ASSIGNMENT: Look through the records below and collect all lines that hold the string "SerM".

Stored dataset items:
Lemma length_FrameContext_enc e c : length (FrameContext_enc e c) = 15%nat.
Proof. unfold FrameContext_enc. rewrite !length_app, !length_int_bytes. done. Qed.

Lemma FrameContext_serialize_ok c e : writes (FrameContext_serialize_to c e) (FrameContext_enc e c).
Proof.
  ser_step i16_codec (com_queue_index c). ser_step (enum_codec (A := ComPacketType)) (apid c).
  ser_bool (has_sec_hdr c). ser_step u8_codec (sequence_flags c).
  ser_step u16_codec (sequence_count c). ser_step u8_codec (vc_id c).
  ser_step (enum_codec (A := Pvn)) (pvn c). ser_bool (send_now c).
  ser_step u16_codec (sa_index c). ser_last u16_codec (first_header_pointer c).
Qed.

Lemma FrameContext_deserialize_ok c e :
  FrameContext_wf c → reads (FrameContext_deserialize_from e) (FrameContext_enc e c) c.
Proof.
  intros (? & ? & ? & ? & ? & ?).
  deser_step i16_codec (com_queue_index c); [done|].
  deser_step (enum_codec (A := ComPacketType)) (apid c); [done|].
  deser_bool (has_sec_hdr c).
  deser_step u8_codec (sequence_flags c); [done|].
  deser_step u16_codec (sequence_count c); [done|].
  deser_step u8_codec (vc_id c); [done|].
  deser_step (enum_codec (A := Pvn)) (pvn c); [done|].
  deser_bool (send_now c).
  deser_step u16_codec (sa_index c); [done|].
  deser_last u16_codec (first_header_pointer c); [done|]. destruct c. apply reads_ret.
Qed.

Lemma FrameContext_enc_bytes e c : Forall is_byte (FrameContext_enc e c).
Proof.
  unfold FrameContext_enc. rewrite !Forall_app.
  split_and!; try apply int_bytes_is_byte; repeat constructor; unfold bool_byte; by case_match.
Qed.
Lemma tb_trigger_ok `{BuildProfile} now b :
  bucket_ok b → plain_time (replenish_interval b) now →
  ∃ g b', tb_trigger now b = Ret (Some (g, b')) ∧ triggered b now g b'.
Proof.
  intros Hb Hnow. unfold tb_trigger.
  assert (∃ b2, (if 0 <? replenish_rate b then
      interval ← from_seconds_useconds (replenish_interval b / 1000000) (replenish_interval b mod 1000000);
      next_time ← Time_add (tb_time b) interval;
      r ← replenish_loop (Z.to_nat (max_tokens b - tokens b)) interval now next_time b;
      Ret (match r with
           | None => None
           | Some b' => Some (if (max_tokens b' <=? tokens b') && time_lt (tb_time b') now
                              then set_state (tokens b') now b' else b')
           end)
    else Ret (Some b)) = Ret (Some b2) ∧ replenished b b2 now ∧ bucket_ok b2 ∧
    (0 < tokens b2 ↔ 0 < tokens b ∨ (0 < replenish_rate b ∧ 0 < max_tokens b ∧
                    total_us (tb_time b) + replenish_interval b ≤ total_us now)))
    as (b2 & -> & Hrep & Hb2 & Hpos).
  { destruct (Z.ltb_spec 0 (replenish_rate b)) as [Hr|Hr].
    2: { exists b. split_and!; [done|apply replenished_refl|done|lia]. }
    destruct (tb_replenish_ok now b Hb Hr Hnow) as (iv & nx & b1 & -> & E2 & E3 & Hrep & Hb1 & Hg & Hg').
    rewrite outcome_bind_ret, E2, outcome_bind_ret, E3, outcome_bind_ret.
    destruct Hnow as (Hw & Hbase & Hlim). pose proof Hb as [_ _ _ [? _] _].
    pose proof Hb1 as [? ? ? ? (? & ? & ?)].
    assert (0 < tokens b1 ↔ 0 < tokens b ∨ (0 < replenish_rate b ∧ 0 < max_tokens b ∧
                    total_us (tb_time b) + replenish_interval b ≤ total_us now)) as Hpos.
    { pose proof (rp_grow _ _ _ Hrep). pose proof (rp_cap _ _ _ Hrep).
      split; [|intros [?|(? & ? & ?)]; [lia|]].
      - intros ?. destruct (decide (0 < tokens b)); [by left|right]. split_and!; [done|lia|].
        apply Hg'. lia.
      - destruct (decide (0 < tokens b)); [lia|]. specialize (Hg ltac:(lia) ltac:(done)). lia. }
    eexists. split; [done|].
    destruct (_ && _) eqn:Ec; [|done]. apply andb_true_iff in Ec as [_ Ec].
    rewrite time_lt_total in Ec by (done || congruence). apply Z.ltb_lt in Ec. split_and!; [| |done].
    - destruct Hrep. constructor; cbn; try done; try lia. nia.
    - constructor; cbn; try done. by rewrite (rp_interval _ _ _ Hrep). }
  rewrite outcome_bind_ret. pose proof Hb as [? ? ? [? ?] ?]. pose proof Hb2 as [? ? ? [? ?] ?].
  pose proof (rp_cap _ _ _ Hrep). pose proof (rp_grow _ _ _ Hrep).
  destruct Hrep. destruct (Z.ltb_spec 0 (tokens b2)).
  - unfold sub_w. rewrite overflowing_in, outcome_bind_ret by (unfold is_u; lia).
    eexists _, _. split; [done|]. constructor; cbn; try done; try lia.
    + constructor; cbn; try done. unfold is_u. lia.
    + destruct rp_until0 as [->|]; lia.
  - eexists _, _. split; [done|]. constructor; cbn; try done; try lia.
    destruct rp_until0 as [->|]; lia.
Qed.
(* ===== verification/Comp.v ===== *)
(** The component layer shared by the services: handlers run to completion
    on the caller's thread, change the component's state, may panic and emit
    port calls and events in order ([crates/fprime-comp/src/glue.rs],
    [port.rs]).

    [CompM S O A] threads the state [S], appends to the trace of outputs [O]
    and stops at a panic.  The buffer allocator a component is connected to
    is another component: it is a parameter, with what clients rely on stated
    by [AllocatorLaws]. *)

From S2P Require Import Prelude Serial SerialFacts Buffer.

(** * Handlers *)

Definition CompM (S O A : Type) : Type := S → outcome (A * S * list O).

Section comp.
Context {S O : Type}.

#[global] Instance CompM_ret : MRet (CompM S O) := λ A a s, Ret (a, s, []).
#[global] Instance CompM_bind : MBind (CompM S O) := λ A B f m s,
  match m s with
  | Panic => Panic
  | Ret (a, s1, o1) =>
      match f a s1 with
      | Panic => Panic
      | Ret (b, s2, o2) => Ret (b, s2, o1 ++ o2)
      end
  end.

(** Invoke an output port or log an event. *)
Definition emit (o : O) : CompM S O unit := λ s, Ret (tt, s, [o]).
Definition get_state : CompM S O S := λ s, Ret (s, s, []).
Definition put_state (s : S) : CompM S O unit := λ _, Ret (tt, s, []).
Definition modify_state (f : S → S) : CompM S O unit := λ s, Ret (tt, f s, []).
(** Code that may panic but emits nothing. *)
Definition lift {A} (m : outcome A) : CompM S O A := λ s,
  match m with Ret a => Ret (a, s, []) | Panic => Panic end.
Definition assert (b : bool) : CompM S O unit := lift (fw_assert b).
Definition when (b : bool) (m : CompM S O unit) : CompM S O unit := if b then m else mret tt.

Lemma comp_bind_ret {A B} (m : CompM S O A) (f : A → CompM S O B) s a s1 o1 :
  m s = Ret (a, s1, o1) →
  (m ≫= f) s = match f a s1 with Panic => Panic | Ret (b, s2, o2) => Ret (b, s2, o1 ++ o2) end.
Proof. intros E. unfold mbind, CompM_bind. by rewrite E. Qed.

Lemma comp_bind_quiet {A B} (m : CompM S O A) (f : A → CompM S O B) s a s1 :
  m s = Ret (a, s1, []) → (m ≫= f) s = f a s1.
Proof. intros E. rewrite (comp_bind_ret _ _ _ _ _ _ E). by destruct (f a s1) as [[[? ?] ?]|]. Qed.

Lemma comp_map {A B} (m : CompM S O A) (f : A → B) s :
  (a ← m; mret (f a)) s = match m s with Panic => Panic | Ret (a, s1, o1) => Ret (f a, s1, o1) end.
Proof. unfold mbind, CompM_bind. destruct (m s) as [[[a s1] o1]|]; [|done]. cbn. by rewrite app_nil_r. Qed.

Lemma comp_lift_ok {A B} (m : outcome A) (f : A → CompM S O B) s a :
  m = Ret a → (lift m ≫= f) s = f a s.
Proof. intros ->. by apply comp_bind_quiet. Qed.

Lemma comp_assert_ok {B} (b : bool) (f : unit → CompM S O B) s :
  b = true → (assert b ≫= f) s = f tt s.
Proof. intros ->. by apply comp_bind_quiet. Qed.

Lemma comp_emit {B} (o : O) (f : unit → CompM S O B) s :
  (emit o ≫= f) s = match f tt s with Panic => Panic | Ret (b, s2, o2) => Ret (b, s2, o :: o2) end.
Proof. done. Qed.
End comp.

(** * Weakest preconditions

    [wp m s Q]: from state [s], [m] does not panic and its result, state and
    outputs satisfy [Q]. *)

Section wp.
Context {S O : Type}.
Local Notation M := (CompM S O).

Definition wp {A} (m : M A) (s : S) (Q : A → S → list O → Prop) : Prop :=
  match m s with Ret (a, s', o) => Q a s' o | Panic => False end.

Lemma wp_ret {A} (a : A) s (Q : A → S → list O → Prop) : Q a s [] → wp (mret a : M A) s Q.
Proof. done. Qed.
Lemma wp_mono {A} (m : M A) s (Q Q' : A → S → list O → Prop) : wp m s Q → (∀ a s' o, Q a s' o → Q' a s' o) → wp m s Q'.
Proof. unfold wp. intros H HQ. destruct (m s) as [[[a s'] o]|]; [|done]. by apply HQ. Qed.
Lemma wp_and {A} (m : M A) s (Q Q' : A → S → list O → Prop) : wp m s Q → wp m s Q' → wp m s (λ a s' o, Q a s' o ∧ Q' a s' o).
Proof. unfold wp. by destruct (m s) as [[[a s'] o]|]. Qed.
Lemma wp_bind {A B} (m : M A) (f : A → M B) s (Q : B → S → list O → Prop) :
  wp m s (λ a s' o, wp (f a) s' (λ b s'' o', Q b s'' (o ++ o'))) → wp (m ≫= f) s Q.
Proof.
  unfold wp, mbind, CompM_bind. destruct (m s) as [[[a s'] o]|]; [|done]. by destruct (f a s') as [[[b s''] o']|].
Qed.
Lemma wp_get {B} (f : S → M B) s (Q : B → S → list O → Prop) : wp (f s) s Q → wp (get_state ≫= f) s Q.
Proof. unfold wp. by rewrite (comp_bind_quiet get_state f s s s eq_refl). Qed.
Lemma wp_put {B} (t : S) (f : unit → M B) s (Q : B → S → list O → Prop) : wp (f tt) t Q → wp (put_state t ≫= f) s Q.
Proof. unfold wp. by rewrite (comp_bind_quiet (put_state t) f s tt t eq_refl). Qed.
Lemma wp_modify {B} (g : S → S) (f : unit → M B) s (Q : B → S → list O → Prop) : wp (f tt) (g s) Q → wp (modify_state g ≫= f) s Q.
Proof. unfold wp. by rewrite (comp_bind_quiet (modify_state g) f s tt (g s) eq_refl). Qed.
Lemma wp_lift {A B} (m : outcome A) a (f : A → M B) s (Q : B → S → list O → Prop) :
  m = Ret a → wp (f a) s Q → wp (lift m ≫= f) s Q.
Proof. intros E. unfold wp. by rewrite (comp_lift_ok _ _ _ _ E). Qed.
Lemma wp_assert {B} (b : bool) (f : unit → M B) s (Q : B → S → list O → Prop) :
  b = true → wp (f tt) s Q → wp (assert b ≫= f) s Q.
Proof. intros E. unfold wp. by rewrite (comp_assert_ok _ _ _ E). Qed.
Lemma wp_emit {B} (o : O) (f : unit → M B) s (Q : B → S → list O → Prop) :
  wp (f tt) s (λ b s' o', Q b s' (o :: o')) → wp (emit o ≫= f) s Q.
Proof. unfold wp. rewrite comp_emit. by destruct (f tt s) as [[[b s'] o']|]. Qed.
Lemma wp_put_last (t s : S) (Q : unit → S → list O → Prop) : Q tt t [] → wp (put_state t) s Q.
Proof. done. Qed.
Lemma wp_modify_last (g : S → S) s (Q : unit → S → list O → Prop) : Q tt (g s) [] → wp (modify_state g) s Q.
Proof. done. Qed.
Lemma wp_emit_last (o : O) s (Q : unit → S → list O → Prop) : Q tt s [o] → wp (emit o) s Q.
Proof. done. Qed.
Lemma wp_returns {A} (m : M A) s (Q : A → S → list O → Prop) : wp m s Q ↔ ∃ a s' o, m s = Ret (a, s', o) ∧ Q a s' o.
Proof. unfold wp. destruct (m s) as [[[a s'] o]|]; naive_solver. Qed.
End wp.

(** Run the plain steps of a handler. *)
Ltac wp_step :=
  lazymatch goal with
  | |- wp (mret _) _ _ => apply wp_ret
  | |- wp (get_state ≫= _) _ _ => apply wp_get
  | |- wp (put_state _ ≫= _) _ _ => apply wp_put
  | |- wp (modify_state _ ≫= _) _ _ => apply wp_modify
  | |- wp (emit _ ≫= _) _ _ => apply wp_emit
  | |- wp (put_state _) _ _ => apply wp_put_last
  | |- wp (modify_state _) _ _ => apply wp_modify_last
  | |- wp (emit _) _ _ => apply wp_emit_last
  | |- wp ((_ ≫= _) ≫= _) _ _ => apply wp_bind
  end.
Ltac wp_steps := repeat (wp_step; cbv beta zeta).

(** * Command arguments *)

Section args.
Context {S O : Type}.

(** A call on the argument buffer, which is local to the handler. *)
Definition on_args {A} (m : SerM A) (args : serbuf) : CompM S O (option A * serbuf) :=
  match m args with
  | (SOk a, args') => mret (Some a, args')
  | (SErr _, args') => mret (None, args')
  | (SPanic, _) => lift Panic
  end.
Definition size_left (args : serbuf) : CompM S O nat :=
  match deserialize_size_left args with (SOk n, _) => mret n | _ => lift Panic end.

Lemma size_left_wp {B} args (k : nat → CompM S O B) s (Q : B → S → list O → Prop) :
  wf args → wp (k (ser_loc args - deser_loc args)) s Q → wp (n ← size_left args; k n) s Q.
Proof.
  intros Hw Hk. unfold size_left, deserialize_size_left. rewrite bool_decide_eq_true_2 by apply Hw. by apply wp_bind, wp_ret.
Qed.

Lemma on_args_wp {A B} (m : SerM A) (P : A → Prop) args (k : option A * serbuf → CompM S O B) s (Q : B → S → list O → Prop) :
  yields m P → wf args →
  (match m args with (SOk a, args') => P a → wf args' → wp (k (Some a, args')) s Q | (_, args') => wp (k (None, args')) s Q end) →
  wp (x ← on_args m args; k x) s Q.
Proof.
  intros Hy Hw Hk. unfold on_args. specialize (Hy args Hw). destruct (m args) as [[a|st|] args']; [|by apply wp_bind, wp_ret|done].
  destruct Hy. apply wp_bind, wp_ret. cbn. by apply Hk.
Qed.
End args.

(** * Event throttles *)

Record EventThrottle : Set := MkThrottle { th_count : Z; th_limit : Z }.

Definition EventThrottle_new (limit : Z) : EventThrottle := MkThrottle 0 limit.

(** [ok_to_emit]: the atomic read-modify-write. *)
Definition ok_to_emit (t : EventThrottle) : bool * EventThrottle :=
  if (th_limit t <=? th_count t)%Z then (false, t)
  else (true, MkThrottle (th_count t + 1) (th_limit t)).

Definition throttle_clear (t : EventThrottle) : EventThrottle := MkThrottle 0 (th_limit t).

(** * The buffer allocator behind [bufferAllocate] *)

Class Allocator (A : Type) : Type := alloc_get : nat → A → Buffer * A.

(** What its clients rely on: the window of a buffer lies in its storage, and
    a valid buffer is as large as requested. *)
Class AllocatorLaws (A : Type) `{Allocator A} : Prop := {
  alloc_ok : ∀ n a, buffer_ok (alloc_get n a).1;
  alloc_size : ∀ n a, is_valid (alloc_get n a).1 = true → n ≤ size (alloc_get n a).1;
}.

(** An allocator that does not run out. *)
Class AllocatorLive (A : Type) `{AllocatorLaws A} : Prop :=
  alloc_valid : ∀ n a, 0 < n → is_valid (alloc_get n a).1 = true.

RESPONSE BELOW:
Definition on_args {A} (m : SerM A) (args : serbuf) : CompM S O (option A * serbuf) :=
Lemma on_args_wp {A B} (m : SerM A) (P : A → Prop) args (k : option A * serbuf → CompM S O B) s (Q : B → S → list O → Prop) :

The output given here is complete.